The current study involves noteworthy limitations. Perhaps most importantly, changes in social-interpersonal functioning with A-CT were not compared with no treatment, a waitlist control, or pharmacotherapy. Consequently, improvement in social-interpersonal functioning cannot be strongly attributed to A-CT relative to a comparison condition. Research demonstrating the efficacy of A-CT in reducing depression in controlled trials (e.g. Jarrett et al. 1999) may reduce, but cannot eliminate, this limitation of the current design.

Moreover, social-interpersonal functioning was assessed only by self-report. Consequently, changes in social-interpersonal functioning may represent subjective experiences rather than independently observable behavioral change. Research documenting the correspondence of the current social-interpersonal measures with others’ ratings of the same constructs (e.g. Weissman & Bothwell, 1976; Horowitz et al. 1988; Dudek et al. 2001; Ready & Clark, 2002) lessens but does not eliminate this concern. Future research using additional methods to assess social-interpersonal functioning (e.g. collateral reports; behavioral observations) would make valuable contributions.

Finally, it is possible that a shared negative affectivity component accounts for observed associations among social-interpersonal and depressive symptoms measures (e.g. see Watson & Clark, 1984).
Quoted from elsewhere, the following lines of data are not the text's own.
(** * optimint: the node orchestrator, chain-state seeding and the mock DA client

    A shallow embedding of [state/state.go] (package [state]: [NewFromGenesisDoc]),
    of the node orchestrator (package [node]: [NewNode], [OnStart],
    [mempoolPublishLoop], [publishBlock], [makeBlock], [broadcastBlock]) and of the
    mock data-availability client (package [mock]).

    Conventions.
    - A Go [uint64] is a [Z] in [0, 2^64); arithmetic on it wraps ([wrap64]).
    - A Go [error] is its message; [nil] is [None]. A Go [(T, error)] result is
      a [result T].
    - A method with a pointer receiver takes the receiver's state and returns
      the new one next to its Go result.
    - The Go interfaces [store.Store], [mempool.Mempool],
      [da.DataAvailabilityLayerClient] and the network client are type classes;
      the orchestrator is written against the classes, as the Go code is
      written against the interfaces.
    - Logging is not modelled. *)

From Stdlib Require Import ZArith List String Bool Lia.
From stdpp Require Import gmap strings list fin_maps.
Import ListNotations.

Local Open Scope string_scope.
Local Open Scope Z_scope.

(** ** Errors, bytes and machine integers *)

Definition error := string.

Inductive result (A : Type) : Type :=
| Ok (a : A)
| Err (e : error).
Arguments Ok {A} a.
Arguments Err {A} e.

Definition bytes := list Byte.byte.

Definition wrap64 (z : Z) : Z := z mod 2 ^ 64.

(** [[n]byte{}]: [n] zero bytes. *)
Definition zero_bytes (n : nat) : bytes := repeat Byte.x00 n.

(** ** Package [types]: the block model

    The struct declarations are read off the composite literal in [makeBlock]. *)
Module types.

Definition Tx := bytes.
Definition Txs := list Tx.

Record Version := { Version_Block : Z; Version_App : Z }.

Record Header := {
  Header_Version : Version;
  NamespaceID : bytes;
  Height : Z;
  Time : Z;
  LastHeaderHash : bytes;
  LastCommitHash : bytes;
  DataHash : bytes;
  ConsensusHash : bytes;
  AppHash : bytes;
  LastResultsHash : bytes;
  ProposerAddress : bytes
}.

Record IntermediateStateRoots := { RawRootsList : list bytes }.
Record EvidenceData := { Evidence : list bytes }.

Record Data := {
  Data_Txs : Txs;
  Data_IntermediateStateRoots : IntermediateStateRoots;
  Data_Evidence : EvidenceData
}.

Record Block := { Block_Header : Header; Block_Data : Data }.

(** [block.Header.DataHash = h] *)
Definition set_DataHash (h : bytes) (b : Block) : Block :=
  let hd := Block_Header b in
  {| Block_Header :=
       {| Header_Version := Header_Version hd;
          NamespaceID := NamespaceID hd;
          Height := Height hd;
          Time := Time hd;
          LastHeaderHash := LastHeaderHash hd;
          LastCommitHash := LastCommitHash hd;
          DataHash := h;
          ConsensusHash := ConsensusHash hd;
          AppHash := AppHash hd;
          LastResultsHash := LastResultsHash hd;
          ProposerAddress := ProposerAddress hd |};
     Block_Data := Block_Data b |}.

(** [types.Hash] takes any value that marshals to bytes and returns its
    digest or the marshalling error; the function is not among the
    sources, so it is a method of the class of hashable types. *)
Class Hashable (A : Type) := { Hash : A -> result bytes }.

End types.

(** ** Package [store]: the block store interface *)
Module store.

Class Store (S : Type) := {
  Height : S -> Z;
  SaveBlock : types.Block -> S -> S * option error;
  LoadBlock : Z -> S -> result types.Block
}.

(** Modelled from the spec: the block store behind [store.NewBlockStore]
    (package [store] is not among the sources). Blocks are kept by height
    key; [Height] is the last saved height, 0 if empty; saving over an
    existing height overwrites; loading a height never saved fails. *)
Record DefaultBlockStore := {
  blocks : gmap Z types.Block;
  height : Z
}.

Definition NewBlockStore : DefaultBlockStore :=
  {| blocks := ∅; height := 0 |}.

Definition DefaultBlockStore_SaveBlock (b : types.Block) (bs : DefaultBlockStore)
  : DefaultBlockStore * option error :=
  let h := types.Height (types.Block_Header b) in
  ({| blocks := <[h := b]> (blocks bs); height := h |}, None).

Definition DefaultBlockStore_LoadBlock (h : Z) (bs : DefaultBlockStore)
  : result types.Block :=
  match blocks bs !! h with
  | Some b => Ok b
  | None => Err "block not found"
  end.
Although negative affectivity has been separated from the unique components of depressive symptoms (e.g. Clark & Watson, 1991; Watson et al. 1995), comparable work remains for social-interpersonal functioning measures. Discriminant validity in measurement would be an asset in future investigations of concomitant change in depressive symptoms and social-interpersonal functioning. However, elsewhere (Clark et al. 2003) we present analyses from the current sample indicating that the overlap among the SAS-SR and IIP and additional psychosocial measures, which related strongly to a measure of trait negative affectivity, is more predictive of depressive symptoms than unique components of the measures. Consequently, efforts to isolate highly discriminant components of social-interpersonal measures may prove challenging.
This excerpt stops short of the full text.